Venezia, Niederauer sul nuovo stadio: “ll covid ha causato un rallentamento: sulla nuova fermata e sull’A27…”
sabato 13 Giugno 2020 - Ore 16:25 - Autore: Staff Trivenetogoal
Trivenetogoal ha chiesto a Duncan Niederauer, presidente del Venezia, un commento dettagliato sulla situazione stadio dopo gli ultimi sviluppi emersi e dopo la richiesta dei tifosi di fare chiarezza sulle intenzioni della società arancioneroverde. Questa la risposta del numero uno del Venezia: “Abbiamo preso atto del progetto ferroviario che prevede il collegamento con l’aeroporto di Venezia. Riteniamo che tale collegamento sia molto importante per tutto il territorio comunale ma anche per il progetto stadio. Infatti nella progettazione che è stata sottoposta al Comune di Venezia e che è stata approvata dalla conferenza dei servizi di cui facevano parte anche RFI e l’aeroporto, abbiamo tenuto conto in senso positivo del futuro collegamento ferroviario. Nei vari incontri con RFI, infatti, avevamo concordato l’istituzione di un tavolo di lavoro congiunto per individuare la posizione e la viabilità di accesso alla nuova fermata in caso di dichiarazione di pubblico interesse del progetto stadio. Sono rimasto sorpreso del fatto che nonostante sia pervenuta la dichiarazione di pubblico interesse non solo non sia stato convocato alcun tavolo congiunto ma anche del fatto che nel progetto definitivo non si prenda in esame l’eventuale e realizzazione della nuova fermata. Tale fermata è estremamente rilevante per l’utilizzo e la piena partecipazione di tutti i soggetti alla vita dello stadio.
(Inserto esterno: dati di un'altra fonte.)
Lemma wp_read_line fuel max_len input (Q : bool * input_line → kernel → Prop) line l s a :
  rep s a → uart_ok (core a) → uart_pending (core a) = input → (length input < fuel)%nat →
  current_len l = Z.of_nat (length line) → holds (line_buffer l) line →
  Z.of_nat (length line) ≤ max_len → max_len < Z.of_nat (length (line_buffer l)) →
  (∀ s' l', let r := edit max_len line input in
     rep s' (read_result max_len line input a) → line_ok max_len (length (line_buffer l)) r l' →
     Q (bool_decide (is_Some r.2), l') s') →
  wp (read_line fuel max_len l) Q s.
Proof.
  revert fuel line l s a. induction input as [|c input IH];
    intros [|fuel] line [text n] s a Hr Hu Hp Hf Hn Hh Hle Hlt HQ; cbn [length current_len line_buffer] in *;
    try lia; subst n; cbn [read_line line_buffer current_len]; apply wp_bind, wp_gets, wp_bind, wp_gets;
    rewrite (rep_field uart_tail s a), (rep_field uart_head s a) by done.
  - assert (uart_tail (core a) = uart_head (core a)) as ->.
    { destruct (decide (uart_head (core a) = uart_tail (core a))) as [|Hne]; [done|].
      destruct (advanced_pending _ Hu Hne) as (_ & c & _ & Hc). by rewrite Hp in Hc. }
    rewrite Z.eqb_refl. apply wp_ret. apply HQ.
    + unfold read_result. cbn. unfold a_core. rewrite read_effect_nothing by done. by destruct a.
    + split_and!; try done. by intros [? [=]].
  - assert (Hne : uart_head (core a) ≠ uart_tail (core a)).
    { intros E. by rewrite (no_pending _ E) in Hp. }
    destruct (Z.eqb_spec (uart_tail (core a)) (uart_head (core a))); [congruence|].
    destruct (advanced_pending _ Hu Hne) as (Hu1 & c' & Hc' & Hpend). rewrite Hp in Hpend.
    injection Hpend as <- Hpend.
    apply wp_bind, wp_gets, wp_bind, wp_defined. rewrite (rep_field uart_buffer s a) by done.
    exists c. split; [done|]. pose proof (uo_tail _ Hu) as Htl. rewrite Z.rem_mod_nonneg by (done || lia).
    apply wp_bind. eapply wp_modify_core; [exact Hr|done..|]. intros s1 Hr1.
    apply wp_bind. eapply wp_modify_core; [exact Hr1|done..|]. intros s2 Hr2.
    destruct ((c =? CR) || (c =? LF)) eqn:Hcr.
    { apply wp_bind. eapply wp_modify_core; [exact Hr2|done..|]. intros s3 Hr3.
      apply wp_bind, wp_defined. exists (<[length line := NUL]> text).
      split; [rewrite arr_set_in, Nat2Z.id by lia; done|]. apply wp_ret.
      specialize (HQ s3 {| line_buffer := <[length line := NUL]> text; current_len := Z.of_nat (length line) |}).
      cbn [edit] in HQ. unfold read_result in HQ. cbn [edit] in HQ. rewrite Hcr in HQ. cbn in HQ.
      replace (Z.of_nat (S (length input) - length input)) with 1 in HQ by lia.
      apply HQ; [exact Hr3|]. split_and!; cbn; try done.
      - by rewrite length_insert.
      - unfold holds. rewrite take_insert_ge by lia. exact Hh.
      - intros _. apply holds_terminated; [done|lia]. }
    rewrite (read_result_cons max_len line c input a Hcr) in HQ. cbn [edit] in HQ. rewrite Hcr in HQ.
    pose proof (edit_char_length max_len line c Hle) as Hlen'.
    assert (Hnext : ∀ s' text', rep s' (a_core (read_effect 1 (u8 c :: (edit_char max_len line c).2) false) a) →
      length text' = length text → holds text' (edit_char max_len line c).1 →
      wp (read_line fuel max_len {| line_buffer := text';
            current_len := Z.of_nat (length (edit_char max_len line c).1) |}) Q s').
    { intros s' text' Hr' Hlt' Hh'. destruct (edit_char max_len line c) as [line' extra]; cbn [fst snd] in *.
      eapply (IH _ line' {| line_buffer := text'; current_len := _ |}); cbn [current_len line_buffer]; try done;
        [by destruct Hu1|lia|lia|]. intros s'' l' Hr'' Hok.
      destruct (edit max_len line' input) as [[l2 e2] r2]. cbn [fst snd] in *.
      apply HQ; [done|]. by rewrite Hlt' in Hok. }
    clear HQ IH. unfold edit_char in Hnext, Hlen'.
    destruct (c =? DEL).
    + destruct (decide (line = [])) as [->|Hline]; [by apply Hnext|].
      assert (Hpos : (0 < length line)%nat) by (destruct line; cbn; [done|lia]).
      destruct (Z.ltb_spec 0 (Z.of_nat (length line))); [|lia].
      apply wp_bind. eapply wp_uart_put_bytes; [exact Hr2|]. intros s3 Hr3.
      apply wp_bind, wp_defined. exists (<[(length line - 1)%nat := NUL]> text).
      split; [rewrite arr_set_in by lia; do 2 f_equal; lia|].
      cbn [fst snd] in Hnext. rewrite length_take in Hnext.
      replace (Z.of_nat (length line) - 1) with (Z.of_nat ((length line - 1) `min` length line)) by lia.
      apply Hnext; [|by rewrite length_insert|apply holds_shorten; [done|lia]].
      unfold a_output, a_core in Hr3 |- *. cbn in Hr3 |- *. rewrite <- app_assoc in Hr3. exact Hr3.
    + destruct (Z.ltb_spec (Z.of_nat (length line)) max_len); cbn [fst snd] in *; [|by apply Hnext].
      apply wp_bind, wp_defined. exists (<[length line := c]> text).
      split; [rewrite arr_set_in, Nat2Z.id by lia; done|].
      apply wp_bind, wp_defined. exists (<[S (length line) := NUL]> (<[length line := c]> text)).
      split; [rewrite arr_set_in by (rewrite length_insert; lia); do 2 f_equal; lia|].
      rewrite length_app in Hnext. cbn [length] in Hnext.
      replace (Z.of_nat (length line) + 1) with (Z.of_nat (length line + 1)) by lia.
      apply Hnext; [exact Hr2|by rewrite !length_insert|]. apply holds_append; [done|lia].
Qed.
End read_line.

(** ** The console on the abstract state *)

(** Changes of the console alone. *)
Definition console_only (g : kernel → kernel) : Prop :=
  ∀ k, heap (g k) = heap k ∧ processes (g k) = processes k ∧
    current_process (g k) = current_process k ∧ queue_level (g k) = queue_level k ∧
    n_processes (g k) = n_processes k ∧ mem (g k) = mem k.

Lemma read_effect_console n echo closed : console_only (read_effect n echo closed).
Proof. done. Qed.
Lemma stored_console c : console_only (stored c).
Proof. intros k. unfold stored. by case_match. Qed.
Lemma output_console l : console_only (λ k, set_uart_out (uart_out k ++ l) k).
Proof. done. Qed.
Lemma owner_console o : console_only (set_uart_owner o).
Proof. done. Qed.
#[export] Hint Resolve read_effect_console stored_console output_console owner_console : kernel.

Section console.
Context {alg : SchedAlgorithm}.
Implicit Types (a : astate) (p : pcb_ptr).

Lemma console_kernel_ok g a : kernel_ok alg a → console_only g → kernel_ok alg (a_core g a).
Proof.
  intros [Hi Hun] Hg. destruct (Hg (core a)) as (H1 & H2 & H3 & H4 & _). split.
  - apply kinv_core; try done; rewrite H4; apply Hi.
  - unfold current. cbn. by rewrite H3.
Qed.
Lemma console_state g a p : console_only g → state_of (a_core g a) p = state_of a p.
Proof.
  intros Hg. destruct (Hg (core a)) as (H1 & _). unfold state_of, pcb_at. cbn. by rewrite H1.
Qed.
Lemma console_current g a : console_only g → current (a_core g a) = current a.
Proof. intros Hg. by destruct (Hg (core a)) as (_ & _ & H3 & _). Qed.
Lemma console_processes g a : console_only g → processes (core (a_core g a)) = processes (core a).
Proof. intros Hg. by destruct (Hg (core a)) as (_ & H2 & _). Qed.

Definition hex_text (num : Z) : list Z :=
  (u8 <$> [48; 120]) ++
  ((λ i, u8 (hex_digit (Z.land (Z.shiftr (u64 num) i) 15))) <$> ((λ k, 60 - 4 * k) <$> seqZ 0 16)).
Lemma wp_put_each (f : Z → Z) l (Q : unit → kernel → Prop) s a :
  rep s a → (∀ s', rep s' (a_output ((λ i, u8 (f i)) <$> l) a) → Q tt s') →
  wp (for_each l (λ i, uart_putc (f i))) Q s.
Proof.
  revert s a. induction l as [|x l IH]; intros s a Hr HQ; cbn [for_each].
  - apply wp_ret, HQ. unfold a_output, a_core, set_uart_out. cbn. rewrite app_nil_r.
    by destruct a as [[] ?].
  - apply wp_bind. eapply wp_modify_core; [exact Hr|done..|]. intros s1 Hr1.
    eapply IH; [exact Hr1|]. intros s2 Hr2. apply HQ.
    unfold a_output, a_core, set_uart_out in *. cbn in *. by rewrite <- app_assoc in Hr2.
Qed.
Lemma wp_uart_hex num (Q : unit → kernel → Prop) s a :
  rep s a → (∀ s', rep s' (a_output (hex_text num) a) → Q tt s') → wp (uart_hex num) Q s.
Proof.
  intros Hr HQ. unfold uart_hex. apply wp_bind.
  eapply wp_uart_put_bytes; [exact Hr|]. intros s1 Hr1.
  eapply wp_put_each; [exact Hr1|]. intros s2 Hr2. apply HQ.
  unfold a_output, hex_text. unfold a_output in Hr2. unfold a_core, set_uart_out in *. cbn in Hr2 |- *.
  by rewrite <- !app_assoc in Hr2.
Qed.

Lemma wp_uart_store c (Q : unit → kernel → Prop) s a :
  rep s a → uart_ok (core a) →
  (∀ s', rep s' (a_core (stored c) a) → Q tt s') → wp (uart_store c) Q s.
Proof.
  intros Hr [Hl Hh Ht] HQ. unfold uart_store. apply wp_bind, wp_gets, wp_bind, wp_gets.
  rewrite (rep_field uart_tail s a), (rep_field uart_head s a) by done.
  rewrite Z.rem_mod_nonneg by (done || lia). cbn zeta. unfold stored in HQ. cbn zeta in HQ.
  apply wp_when. unfold a_core in HQ. destruct (_ =? uart_tail (core a)) eqn:E; cbn [negb].
  - apply HQ. destruct a. exact Hr.
  - apply wp_bind, wp_gets, wp_bind, wp_defined. rewrite (rep_field uart_buffer s a) by done.
    eexists. split; [apply arr_set_in; unfold UART_BUFFER_SIZE in *; lia|].
    apply wp_bind. eapply wp_modify_core; [exact Hr|done..|]. intros s1 Hr1.
    eapply wp_modify_core; [exact Hr1|done..|]. intros s2 Hr2. by apply HQ.
Qed.

(** One value of the data register: an error is reported, a byte is stored and
    everyone who waits for input wakes up. *)
Definition error_text (dr : Z) : list Z :=
  (u8 <$> rx_error_text) ++ hex_text (Z.land (Z.shiftr dr 8) 15) ++ (u8 <$> newline).
Definition a_receive_data (dr : Z) (a : astate) : astate :=
  if Z.land (Z.shiftr dr 8) 15 =? 0
  then a_wake_blocked (alg:=alg) PROCESS_WAITING_UART_INPUT (Z.to_nat (n_processes (core a)))
         (a_core (stored (Z.land dr 255)) a)
  else a_output (error_text dr) a.

(** What every step of the handler keeps. *)
Record irq_ok (a : astate) : Prop := {
  iq_ok : kernel_ok alg a;
  iq_uart : uart_ok (core a);
  iq_awake : state_of a (current a) ≠ PROCESS_WAITING_UART_INPUT;
  iq_count : 0 ≤ n_processes (core a);
  iq_filled : filled a (Z.to_nat (n_processes (core a)))
}.

Lemma console_irq_ok g a : irq_ok a → console_only g → uart_ok (g (core a)) → irq_ok (a_core g a).
Proof.
  intros [H1 H2 H3 H4 H5] Hg Hu. destruct (Hg (core a)) as (_ & Ht & _ & _ & Hn & _).
  split; [by apply console_kernel_ok|done|by rewrite console_current, console_state| |].
  - cbn. by rewrite Hn.
  - intros i Hi. cbn in *. rewrite Hn in Hi. rewrite Ht. by apply H5.
Qed.

Lemma wake_blocked_frame v n a :
  n_processes (core (a_wake_blocked (alg:=alg) v n a)) = n_processes (core a) ∧
  (uart_ok (core a) → uart_ok (core (a_wake_blocked (alg:=alg) v n a))) ∧
  uart_pending (core (a_wake_blocked (alg:=alg) v n a)) = uart_pending (core a) ∧
  uart_owner (core (a_wake_blocked (alg:=alg) v n a)) = uart_owner (core a).
Proof.
  unfold a_wake_blocked. generalize (omap id (take n (processes (core a)))). intros l. revert a.
  induction l as [|p l IH]; intros a; cbn; [done|].
  destruct (IH (a_wake_slot (alg:=alg) v a p)) as (-> & H2 & -> & ->).
  assert (H : ∃ h, core (a_wake_slot (alg:=alg) v a p) = set_heap h (core a)).
  { unfold a_wake_slot. case_decide; [|exists (heap (core a)); by destruct (core a)].
    unfold a_wake_ready, a_wake. destruct p; cbn [a_insert]; [by eexists|].
    rewrite put_core. by eexists. }
  destruct H as [h Hh]. rewrite Hh in *. split_and!; try done. intros [? ? ?]. by apply H2.
Qed.
(** The tables on the path of an address. *)
Definition map_tables (p : pcb_ptr) (pcb : PCB) (va : Z) : K Z :=
  when (pgd (mm pcb) =? 0)
    (page ← get_free_page;
     update p (λ pcb, set_mm {| (mm pcb) with pgd := page |} pcb);;
     memzero (page + VA_START) PAGE_SIZE;;
     track_kernel_page p page);;
  pcb ← load p;
  pud ← map_level p (pgd (mm pcb)) PGD_SHIFT va;
  pmd ← map_level p pud PUD_SHIFT va;
  map_level p pmd PMD_SHIFT va.
Lemma wp_map_tables p va m pcb t k (Q : Z → kernel → Prop) :
  space_ok m pcb t → room m pcb (missing t va) →
  (∀ pte m' pcb' t', t' !! take 3 (path_of va) = Some pte → grown m t m' t' → space_ok m' pcb' t' →
     pcb_grown (missing t va) pcb pcb' → Z.of_nat (size t') = Z.of_nat (size t) + missing t va →
     Q pte (put p pcb' m' k)) →
  wp (map_tables p pcb va) Q (put p pcb m k).
Proof.
  intros Hs0 Hr0 HQ. unfold missing, path_of in *. cbn [take] in *.
  set (i1 := table_index va PGD_SHIFT) in *. set (i2 := table_index va PUD_SHIFT) in *.
  set (i3 := table_index va PMD_SHIFT) in *. rewrite <- !Z.add_assoc in Hr0.
  assert (Hr0' : room m pcb (need t [])).
  { destruct Hr0. split; unfold need in *; repeat case_decide; lia. }
  unfold map_tables. apply wp_bind, (wp_map_root p m pcb t); [done|done|]. intros m1 pcb1 t1 Hroot Et1 _ _ Hg1 Hs1 Hp1.
  pose proof (size_insert_need t [] (pgd (mm pcb1))) as Hz1. rewrite <- Et1 in Hz1.
  apply (room_grown _ _ _ _ _ _ _ _ Hg1 Hp1 Hz1) in Hr0. clear Hr0'.
  apply wp_bind, wp_load_put, wp_bind, (wp_map_level p [] _ _ _ m1 pcb1 t1); [done|done|cbn; lia| |]; cbn [app]; fold i1.
  { rewrite Et1, need_insert by done. destruct Hr0. split; unfold need in *; repeat case_decide; lia. }
  intros pud m2 pcb2 t2 Hpud Et2 Hg2 Hs2 Hp2 _.
  pose proof (size_insert_need t1 [i1] pud) as Hz2. rewrite <- Et2 in Hz2.
  rewrite Et1, need_insert in Hz2, Hp2 by done. rewrite <- Et1 in Hz2.
  apply (room_grown _ _ _ _ _ _ _ _ Hg2 Hp2 Hz2) in Hr0.
  apply wp_bind, (wp_map_level p [i1] _ _ _ m2 pcb2 t2); [done|done|cbn; lia| |]; cbn [app]; fold i2.
  { rewrite Et2, need_insert, Et1, need_insert by done. destruct Hr0. split; unfold need in *; repeat case_decide; lia. }
  intros pmd m3 pcb3 t3 Hpmd Et3 Hg3 Hs3 Hp3 _.
  pose proof (size_insert_need t2 [i1; i2] pmd) as Hz3. rewrite <- Et3 in Hz3.
  rewrite Et2, need_insert, Et1, need_insert in Hz3, Hp3 by done. rewrite <- Et1, <- Et2 in Hz3.
  apply (room_grown _ _ _ _ _ _ _ _ Hg3 Hp3 Hz3) in Hr0.
  apply (wp_map_level p [i1; i2] _ _ _ m3 pcb3 t3); [done|done|cbn; lia| |]; cbn [app]; fold i3.
  { by rewrite Et3, need_insert, Et2, need_insert, Et1, need_insert by done. }
  intros pte m4 pcb4 t4 Hpte Et4 Hg4 Hs4 Hp4 _.
  pose proof (size_insert_need t3 [i1; i2; i3] pte) as Hz4. rewrite <- Et4 in Hz4.
  rewrite Et3, need_insert, Et2, need_insert, Et1, need_insert in Hz4, Hp4 by done. rewrite <- Et1, <- Et2, <- Et3 in Hz4.
  eapply HQ; [exact Hpte| |exact Hs4| |lia].
  - eapply grown_trans; [apply Hs3| |exact Hg4]. eapply grown_trans; [apply Hs2| |exact Hg3].
    eapply grown_trans; [apply Hs1|exact Hg1|exact Hg2].
  - eauto using pcb_grown_trans.
Qed.

Lemma wp_map_page_tables p va c (Q : unit → kernel → Prop) s :
  wp (load p) (λ pcb, wp (map_tables p pcb va) (λ pte,
    wp (map_table_entry (pte + VA_START) va c;;
        track_user_page p {| physical_address := c; Process.virtual_address := va |}) Q)) s →
  wp (map_page p va c) Q s.
Proof.
  intros H. unfold map_page. apply wp_bind. eapply wp_mono; [exact H|]. clear s H. intros pcb s H. unfold map_tables in H.
  do 4 (apply (proj1 (wp_bind _ _ _ _)) in H; apply wp_bind; eapply wp_mono; [exact H|]; clear s H; intros ? s H).
  apply wp_bind. exact H.
Qed.
Lemma wp_track_user_page p page pcb m k (Q : unit → kernel → Prop) :
  Z.of_nat (length (user_pages (mm pcb))) = MAX_PROCESS_PAGES → 0 ≤ n_user_pages (mm pcb) < MAX_PROCESS_PAGES →
  Q tt (put p (set_mm {| (mm pcb) with user_pages := <[Z.to_nat (n_user_pages (mm pcb)) := page]> (user_pages (mm pcb));
                                       n_user_pages := n_user_pages (mm pcb) + 1 |} pcb) m k) →
  wp (track_user_page p page) Q (put p pcb m k).
Proof.
  intros Hl Hn HQ. unfold track_user_page. apply wp_bind, wp_load_put, wp_bind, wp_defined.
  eexists. split; [apply arr_set_in; lia|]. by apply wp_update_put.
Qed.

Lemma wp_map_page p va c m pcb t k (Q : unit → kernel → Prop) :
  space_ok m pcb t → room m pcb (missing t va) → n_user_pages (mm pcb) < MAX_PROCESS_PAGES →
  c ∈ memory_pages m → (∀ x, t !! x ≠ Some (page_address c)) →
  (∀ m' pcb' t', mapped va c m pcb t m' pcb' t' → Q tt (put p pcb' m' k)) →
  wp (map_page p va (page_address c)) Q (put p pcb m k).
Proof.
  intros Hs Hr Hn Hc Hnew HQ. apply wp_map_page_tables, wp_load_put, (wp_map_tables p va m pcb t); [done|done|].
  intros pte m1 pcb1 t1 Hpte Hg Hs1 (g & ks & ->) Hsize. set (pcb1 := set_mm _ pcb) in *.
  pose proof (ta_used _ _ (so_tables _ _ _ Hs) _ Hc) as Hcr.
  destruct (descriptor c MMU_PTE_FLAGS Hcr) as (_ & _ & Hu); [done..|].
  assert (Hnew1 : ∀ x, t1 !! x ≠ Some (page_address c)).
  { intros x Hx. destruct (t !! x) as [a|] eqn:E.
    - apply (Hnew x). pose proof (lookup_weaken _ _ _ _ E (gr_sub _ _ _ _ Hg)). congruence.
    - by destruct (gr_new _ _ _ _ Hg _ _ Hx E). }
  assert (Hc1 : c ∈ memory_pages m1) by (pose proof (gr_pages _ _ _ _ Hg); set_solver).
  set (i := table_index va PAGE_SHIFT). set (m2 := entered pte va c m1).
  assert (Hpath : path_of va = take 3 (path_of va) ++ [i]) by done.
  set (t2 := <[path_of va := page_address c]> t1).
  assert (Hm2 : tables_ok m2 t2).
  { unfold t2. rewrite Hpath. apply (tables_map m1 m2 t1 _ pte i c); try done.
    - apply Hs1.
    - apply table_index_ok.
    - cbn [words m2 entered]. fold i. by rewrite word_at_insert, decide_True.
    - intros y Hy. cbn [words m2 entered]. fold i. by rewrite word_at_insert, decide_False. }
  assert (Hlow : ∀ x, length x ≠ 4%nat → t2 !! x = t1 !! x).
  { intros x Hx. apply lookup_insert_ne. by intros <-. }
  apply wp_bind. unfold map_table_entry, write_word. fold i. fold (slot pte i). apply wp_words_put. rewrite Hu.
  fold i. change (put p pcb1 _ k) with (put p pcb1 m2 k).
  destruct Hs1 as [Ht1 Hroot1 Hk1 Hu1].
  apply wp_track_user_page; [apply Hu1|cbn; pose proof (proj2 (so_user _ _ _ Hs)); lia|].
  set (pcb2 := set_mm _ pcb1).
  assert (Hs2 : space_ok m2 pcb2 t2).
  { split; [exact Hm2| |exact Hk1|cbn; rewrite length_insert; split; [apply Hu1|pose proof (proj2 (so_user _ _ _ Hs)); lia]].
    rewrite Hlow by done. exact Hroot1. }
  assert (Hs1 : space_ok m1 pcb1 t1) by done.
  apply (HQ m2 pcb2 t2). split.
  - exact Hs2.
  - apply lookup_insert_eq.
  - intros x Hx Hne. unfold t2. rewrite lookup_insert_ne by done. destruct (t !! x) as [a|] eqn:E.
    + by apply (lookup_weaken _ _ _ _ E (gr_sub _ _ _ _ Hg)).
    + destruct (t1 !! x) as [a|] eqn:E1; [|done]. destruct (tables_page _ _ _ _ Ht1 E1) as (j & -> & _).
      destruct (gr_new _ _ _ _ Hg _ _ E1 E). lia.
  - intros x a Ha Hx. rewrite Hlow by lia. by apply (lookup_weaken _ _ _ _ Ha (gr_sub _ _ _ _ Hg)).
  - intros x j Hj Hn' Hne. unfold t2 in Hj. rewrite lookup_insert_ne in Hj by done.
    by apply (gr_new _ _ _ _ Hg _ _ Hj Hn').
  - apply (gr_pages _ _ _ _ Hg).
  - pose proof (gr_size _ _ _ _ Hg). cbn. lia.
  - intros va' Hne. etrans; [apply (entered_translate m1 pcb1 pcb2 t1 t2 pte va va' c)|]; try done.
    + intros x Hx. apply Hlow. lia.
    + by eapply grown_translate.
  - intros y Hy. cbn [words m2 entered]. rewrite word_at_insert, decide_False; [by apply (gr_words _ _ _ _ Hg)|].
    eapply (stable_slot m1 t1 (take 3 (path_of va))); try done; [apply table_index_ok|]. by eapply grown_stable.
  - by exists g, ks.
Qed.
Mi auguro quindi che questa posizione, a seguito anche delle osservazioni che abbiamo depositato in seno al procedimento, venga rivista. Abbiamo inoltre preso atto che il progetto prevede una deviazione provvisoria dell’autostrada A27 che interessa le aree destinate nel progetto di fattibilità dello stadio alle vasche di laminazione. Data la complessità degli interventi previsti dal progetto e del collegamento ferroviario, sarà necessario verificare congiuntamente che vi sia piena compatibilità fra le due opere. Il progetto quindi non si è fermato, continuiamo a lavorarci anche se il covid ha causato dei rallentamenti generali che per forza di cose si ripercuotono anche sul nostro lavoro”.